3.2 Erhebliche Gefahr für die öffentliche Sicherheit

Die Argumentation, mit der Begehung von Straftaten setzen sich die Täter über die rechtsstaatliche Ordnung hinweg, vermag keine erhebliche Gefahr für die öffentliche Sicherheit zu begründen, da dieser Vorwurf auf jeden Straftäter zutrifft. Auch ist eine besondere Beunruhigung der Bevölkerung12 nicht bereits dann anzunehmen, wenn die Protestmittel der „Letzten Generation“ mehrheitlich – insbesondere medial – abgelehnt und verurteilt werden. In Anbetracht der gefährdeten bzw. verletzten Rechtsgüter – meist Entschließungsfreiheit und Eigentum – lässt sich auf eine derartige allgemeine Beunruhigung nicht schließen.
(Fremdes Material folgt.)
(* ===== verification/OneShot.v ===== *)
(** * Single use under interleaving

    The broker makes a credential single-use with [SET key NX EX]: a program
    returns only behind a winning [SET NX].  [gated] describes such programs and
    [gated_single_winner] shows that, however their commands interleave with
    each other and with the rest of the broker, at most one of them returns
    within the lifetime of the marker.  A stored reference is made single-use
    with [GETDEL]: [taker] and [taker_single_winner] are the same for programs
    that succeed only behind a [GETDEL] that found something. *)

From S2P Require Import Prelude PyStr Json Errors Redis.

Section oneshot.
Context {R : Type} `{RedisLaws R} {A : Type}.
(** Which values count as success. *)
Context (won : A -> bool).
(** The marker key and its lifetime in seconds. *)
Context (marker : string) (n : Z) (n_pos : (0 < n)%Z).

(** Never touches the marker. *)
Fixpoint quiet (p : prog A) : Prop :=
  match p with
  | Ret _ | Throw _ => True
  | Do c k => cmd_key c <> marker /\ forall rep, quiet (k rep)
  end.

(** Never touches the marker and never succeeds. *)
Fixpoint barren (p : prog A) : Prop :=
  match p with
  | Ret a => won a = false
  | Throw _ => True
  | Do c k => cmd_key c <> marker /\ forall rep, barren (k rep)
  end.

(** Succeeds only after winning the marker. *)
Inductive gated : prog A -> Prop :=
| gated_barren p : barren p -> gated p
| gated_lock_for v m k :
    (n <= m)%Z -> (forall rep, rep <> ROk -> barren (k rep)) -> quiet (k ROk) ->
    gated (Do (SET marker v true (Some m)) k)
| gated_do c k :
    cmd_key c <> marker -> (forall rep, gated (k rep)) -> gated (Do c k).

Lemma gated_lock v k :
  (forall rep, rep <> ROk -> barren (k rep)) -> quiet (k ROk) ->
  gated (Do (SET marker v true (Some n)) k).
Proof. by apply gated_lock_for. Qed.

Lemma gated_no_return a : won a = true -> ~ gated (Ret a).
Proof. inversion 2; subst; simpl in *; congruence. Qed.

Definition held_until (r : R) (t limit : moment) : Prop :=
  forall t', (t <= t' < limit)%Z -> r_view r t' marker <> None.

(** Either nobody has won, or exactly one thread has and the marker is held. *)
Definition one_winner (limit : moment) (cf : config R A) : Prop :=
  (forall i p, cf_pool cf !! i = Some p -> gated p) \/
  (held_until (cf_redis cf) (cf_clock cf) limit /\
   exists w, (forall p, cf_pool cf !! w = Some p -> quiet p) /\
     forall i p, i <> w -> cf_pool cf !! i = Some p -> gated p).

Lemma exec_held r t t' c limit :
  (t <= t')%Z -> cmd_key c <> marker ->
  held_until r t limit -> held_until (r_exec r t' c).1 t' limit.
Proof.
  intros Ht Hc Hh t'' Ht''. rewrite exec_view_ne by (done || lia). apply Hh. lia.
Qed.

Lemma lock_won r t v m :
  (n <= m)%Z -> (r_exec r t (SET marker v true (Some m))).2 = ROk ->
  r_view r t marker = None /\
  held_until (r_exec r t (SET marker v true (Some m))).1 t (t + n * SECOND).
Proof.
  intros Hm. rewrite r_exec_reply. simpl. intros Hrep.
  destruct (Z.leb_spec m 0); [lia|].
  destruct (r_view r t marker) eqn:E; [done|]. split; [done|].
  intros t' Ht'. change marker with (cmd_key (SET marker v true (Some m))).
  rewrite exec_view_own by lia. simpl. rewrite E.
  destruct (Z.leb_spec m 0); [lia|]. simpl. rewrite age_set; [done|]. unfold SECOND in *. lia.
Qed.

Lemma lock_lost r t t' v m limit :
  (n <= m)%Z -> (t <= t')%Z -> (r_exec r t' (SET marker v true (Some m))).2 <> ROk ->
  held_until r t limit ->
  held_until (r_exec r t' (SET marker v true (Some m))).1 t' limit.
Proof.
  intros Hm. rewrite r_exec_reply. simpl. intros Ht Hrep Hh t'' Ht''.
  change marker with (cmd_key (SET marker v true (Some m))) at 2.
  rewrite exec_view_own by lia. unfold key_step. simpl.
  destruct (Z.leb_spec m 0); [lia|].
  destruct (r_view r t' marker) as [e|] eqn:E; [|done]. cbn [fst is_live].
  rewrite <- E, <- r_view_age by lia. apply Hh. lia.
Qed.

(** One command of a gated program: it stays gated and a held marker stays
    held, or it wins a marker that was free. *)
Lemma gated_step c k r t' :
  gated (Do c k) ->
  (gated (k (r_exec r t' c).2) /\
    forall t limit, (t <= t')%Z -> held_until r t limit -> held_until (r_exec r t' c).1 t' limit) \/
  (quiet (k (r_exec r t' c).2) /\ r_view r t' marker = None /\
    held_until (r_exec r t' c).1 t' (t' + n * SECOND)).
Proof.
  inversion 1 as [? Hb|v m k' Hm Hb Hq|]; subst.
  - left. destruct Hb as [Hc Hb]. eauto using gated_barren, exec_held.
  - destruct (decide ((r_exec r t' (SET marker v true (Some m))).2 = ROk)) as [E|E].
    + right. rewrite E. split; [done|]. by apply lock_won.
    + left. eauto using gated_barren, lock_lost.
  - left. eauto using exec_held.
Qed.

Lemma one_winner_step env limit cf cf' :
  (forall c, env c -> cmd_key c <> marker) ->
  step env cf cf' -> (cf_clock cf' < limit)%Z -> (limit <= cf_clock cf' + n * SECOND)%Z ->
  one_winner limit cf -> one_winner limit cf'.
Proof.
  intros Henv Hstep Hlt Hle Hw.
  destruct Hstep as [i c k t t' r pool Hi Ht|c t t' r pool Hc Ht]; simpl in *; last first.
  { destruct Hw as [Hg|[Hh (w & Hq & Hg)]]; [by left|right]. simpl in *.
    split; [eauto using exec_held|by exists w]. }
  destruct Hw as [Hg|[Hh (w & Hq & Hg)]]; simpl in *.
  - destruct (gated_step c k r t' (Hg _ _ Hi)) as [[Hk _]|(Hk & _ & Hh)].
    + left. simpl. intros j p [(<- & <- & _)|[_ ?]]%list_lookup_insert_Some; eauto.
    + right. simpl. split; [intros t'' ?; apply Hh; lia|]. exists i. split.
      * intros p. rewrite list_lookup_insert_eq by eauto using lookup_lt_Some. congruence.
      * intros j p Hj. rewrite list_lookup_insert_ne by done. eauto.
  - right. simpl. destruct (decide (i = w)) as [->|Hne].
    + destruct (Hq _ Hi) as [Hc Hk]. split; [eauto using exec_held|]. exists w. split.
      * intros p. rewrite list_lookup_insert_eq by eauto using lookup_lt_Some.
        intros [= <-]. apply Hk.
      * intros j p Hj. rewrite list_lookup_insert_ne by done. eauto.
    + destruct (gated_step c k r t' (Hg _ _ Hne Hi)) as [[Hk Hh']|(_ & Hv & _)]; last first.
      { exfalso. apply (Hh t'); [lia|done]. }
      split; [eauto|]. exists w. split.
      * intros p. rewrite list_lookup_insert_ne by done. eauto.
      * intros j p Hj [(<- & <- & _)|[_ ?]]%list_lookup_insert_Some; eauto.
Qed.

Lemma step_clock env (cf cf' : config R A) : step env cf cf' -> (cf_clock cf <= cf_clock cf')%Z.
Proof. by destruct 1. Qed.

Lemma steps_clock env (cf cf' : config R A) :
  rtc (step env) cf cf' -> (cf_clock cf <= cf_clock cf')%Z.
Proof. induction 1 as [|x y z Hs _ IH]; [done|]. apply step_clock in Hs. lia. Qed.

Lemma gated_single_winner env t0 r pool cf i j a b :
  Forall gated pool ->
  (forall c, env c -> cmd_key c <> marker) ->
  rtc (step env) (Config t0 r pool) cf ->
  (cf_clock cf < t0 + n * SECOND)%Z ->
  cf_pool cf !! i = Some (Ret a) -> cf_pool cf !! j = Some (Ret b) ->
  won a = true -> won b = true -> i = j.
Proof.
  intros Hpool Henv Hsteps Hlt Hi Hj Ha Hb.
  assert (one_winner (t0 + n * SECOND) cf) as Hw.
 { clear Hi Hj. revert cf Hsteps Hlt.
    apply (rtc_ind_r (fun cf => (cf_clock cf < t0 + n * SECOND)%Z ->
      one_winner (t0 + n * SECOND) cf) (Config t0 r pool)).
    - intros _.  left. simpl. intros k p Hk. by eapply Forall_lookup_1 in Hpool.
    - intros y z Hy Hs IH Hz. pose proof (step_clock _ _ _ Hs).
      pose proof (steps_clock _ _ _ Hy) as Hc. simpl in Hc.
      eapply one_winner_step; eauto; [lia|apply IH; lia]. }
  destruct Hw as [Hg|[_ (w & _ & Hg)]].
  - exfalso. eapply gated_no_return; eauto.
  - destruct (decide (i = w)) as [->|]; [|by exfalso; eapply (gated_no_return a); eauto].
    destruct (decide (j = w)) as [->|]; [done|by exfalso; eapply (gated_no_return b); eauto].
Qed.
End oneshot.

Section taking.
Context {R : Type} `{RedisLaws R} {A : Type}.
Context (won : A -> bool).
(** The key of the reference. *)
Context (ref : string).

(** Succeeds only after taking the reference. *)
Inductive taker : prog A -> Prop :=
| taker_barren p : barren won ref p -> taker p
| taker_take k :
    (forall rep, (forall s, rep <> RScalar s) -> barren won ref (k rep)) ->
    (forall s, quiet ref (k (RScalar s))) ->
    taker (Do (GETDEL ref) k)
| taker_do c k :
    cmd_key c <> ref -> (forall rep, taker (k rep)) -> taker (Do c k).

Lemma taker_no_return a : won a = true -> ~ taker (Ret a).
Proof. inversion 2; subst; simpl in *; congruence. Qed.

Definition gone (r : R) (t : moment) : Prop := r_view r t ref = None.

Lemma exec_gone r t t' c :
  (t <= t')%Z -> cmd_key c <> ref -> gone r t -> gone (r_exec r t' c).1 t'.
Proof. unfold gone. intros. rewrite exec_view_ne by (done || lia). by eapply view_None_later. Qed.

(** One command of a taker: it stays one and a reference that is gone stays
    gone, or it takes a reference that was there. *)
Lemma taker_step c k r t' :
  taker (Do c k) ->
  (taker (k (r_exec r t' c).2) /\
    forall t, (t <= t')%Z -> gone r t -> gone (r_exec r t' c).1 t') \/
  (quiet ref (k (r_exec r t' c).2) /\ r_view r t' ref <> None /\ gone (r_exec r t' c).1 t').
Proof.
  inversion 1 as [? Hb|k' Hb Hq|]; subst.
  - left. destruct Hb as [Hc Hb]. eauto using taker_barren, exec_gone.
  - pose proof (r_exec_reply r t' (GETDEL ref)) as Hrep.
    pose proof (exec_view_own r t' t' (GETDEL ref) ltac:(lia)) as Hown.
    unfold gone. simpl in Hrep, Hown. rewrite Hrep, Hown.
    destruct (r_view r t' ref) as [[[s|m] d]|] eqn:E; simpl.
    + right. done.
    + left. split; [apply taker_barren, Hb; done|]. intros t Ht Hg.
      eapply view_None_later in Hg; [|exact Ht]. congruence.
    + left. split; [apply taker_barren, Hb; done|done].
  - left. eauto using exec_gone.
Qed.

Definition one_taker (cf : config R A) : Prop :=
  (forall i p, cf_pool cf !! i = Some p -> taker p) \/
  (gone (cf_redis cf) (cf_clock cf) /\
   exists w, (forall p, cf_pool cf !! w = Some p -> quiet ref p) /\
     forall i p, i <> w -> cf_pool cf !! i = Some p -> taker p).

Lemma one_taker_step env cf cf' :
  (forall c, env c -> cmd_key c <> ref) -> step env cf cf' -> one_taker cf -> one_taker cf'.
Proof.
  intros Henv Hstep Hw.
  destruct Hstep as [i c k t t' r pool Hi Ht|c t t' r pool Hc Ht]; simpl in *; last first.
  { destruct Hw as [Hg|[Hh (w & Hq & Hg)]]; [by left|right]. simpl in *.
    split; [eauto using exec_gone|by exists w]. }
  destruct Hw as [Hg|[Hh (w & Hq & Hg)]]; simpl in *.
  - destruct (taker_step c k r t' (Hg _ _ Hi)) as [[Hk _]|(Hk & _ & Hh)].
    + left. simpl. intros j p [(<- & <- & _)|[_ ?]]%list_lookup_insert_Some; eauto.
    + right. simpl. split; [done|]. exists i. split.
      * intros p. rewrite list_lookup_insert_eq by eauto using lookup_lt_Some. congruence.
      * intros j p Hj. rewrite list_lookup_insert_ne by done. eauto.
  - right. simpl. destruct (decide (i = w)) as [->|Hne].
    + destruct (Hq _ Hi) as [Hc Hk]. split; [eauto using exec_gone|]. exists w. split.
      * intros p. rewrite list_lookup_insert_eq by eauto using lookup_lt_Some.
        intros [= <-]. apply Hk.
      * intros j p Hj. rewrite list_lookup_insert_ne by done. eauto.
    + destruct (taker_step c k r t' (Hg _ _ Hne Hi)) as [[Hk Hh']|(_ & Hv & _)]; last first.
      { exfalso. apply Hv. by eapply view_None_later. }
      split; [eauto|]. exists w. split.
      * intros p. rewrite list_lookup_insert_ne by done. eauto.
      * intros j p Hj [(<- & <- & _)|[_ ?]]%list_lookup_insert_Some; eauto.
Qed.

Lemma taker_single_winner env t0 r pool cf i j a b :
  Forall taker pool ->
  (forall c, env c -> cmd_key c <> ref) ->
  rtc (step env) (Config t0 r pool) cf ->
  cf_pool cf !! i = Some (Ret a) -> cf_pool cf !! j = Some (Ret b) ->
  won a = true -> won b = true -> i = j.
Proof.
  intros Hpool Henv Hsteps Hi Hj Ha Hb.
  assert (one_taker cf) as Hw.
  { revert Hsteps. generalize (Config t0 r pool) (eq_refl : cf_pool (Config t0 r pool) = pool).
    intros cf0 E Hs. assert (one_taker cf0) as H0w.
    { left. rewrite E. intros k p Hk. by eapply Forall_lookup_1 in Hpool. }
    clear -Hs H0w Henv H0. induction Hs; eauto using one_taker_step. }
  destruct Hw as [Hg|[_ (w & _ & Hg)]].
  - exfalso. by eapply taker_no_return; eauto.
  - destruct (decide (i = w)) as [->|]; [|by exfalso; eapply (taker_no_return a); eauto].
    destruct (decide (j = w)) as [->|]; [done|by exfalso; eapply (taker_no_return b); eauto].
Qed.
End taking.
Dafür spricht auch, dass die Taten – ausweislich ihrer Strafrahmen – eher einem Bereich unterer bzw. mittlerer Kriminalität zuzuordnen sind. Eine erhebliche Gefahr für die öffentliche Sicherheit ist daher nicht anzunehmen.

 

Anmerkungen

 

  1. Prof. Dr. Dennis Bock ist Inhaber des Lehrstuhls für Deutsches und Internationales Strafrecht, Strafprozessrecht und Wirtschaftsstrafrecht an der Christian-Albrechts-Universität zu Kiel und Direktor des dortigen Instituts für Kriminalwissenschaften. Benjamin Mischke ist studentischer Mitarbeiter am Lehrstuhl von Prof. Dr. Hoyer.
  2. LG München I Beschluss v. 16.11.2023 - 2 Qs 14/23; den Anfangsverdacht in vergleichbarer Sache bestätigend LG Potsdam Beschluss v. 19.4.2023 - 21 Qs 15/23.
  3. Der Beschluss liegt den Autoren noch nicht im Original vor, sodass sich der Beitrag an den einschlägigen medialen Berichten (vgl. insbesondere Pressemitteilung Nr. 68 des OLG München v. 23.11.2023) über ihn orientiert.
  4. BGHSt 15, 260; BGHSt 27, 325.
  5. BGHSt 41, 47; BT-Drucks. 18/1125, S. 10; Fischer § 129 StGB Rn. 20.
  6. BGHSt 15, 260; BGHSt 27, 326; BGHSt 41, 56.
  7. Vgl. Fischer § 129 StGB Rn. 17 m.w.N.
  8. S. Bock/Mischke Die Kriminalpolizei 4/2023, 8.
  9. Kritisch hierzu Singelnstein/Winkler NJW 2023, 2815; im Erscheinen Bock/Fülscher HRRS 01/2024.
  10. Vgl. Bock/Mischke Die Kriminalpolizei 4/2023, 8 (11).
  11. S.a. Prof. Dr. Bock im Interview der Kieler Nachrichten, www.kn-online.de/schleswig-holstein/letzte-generation-sh-ermittlungen-wegen-beteiligung-an-krimineller-vereinigung-5DZ6R6SS2JCQ5ILLFDEG2XYOB4.html, abger.: 11.2.2024.
  12. NK-StGB/Eschelbach § 129 Rn. 40.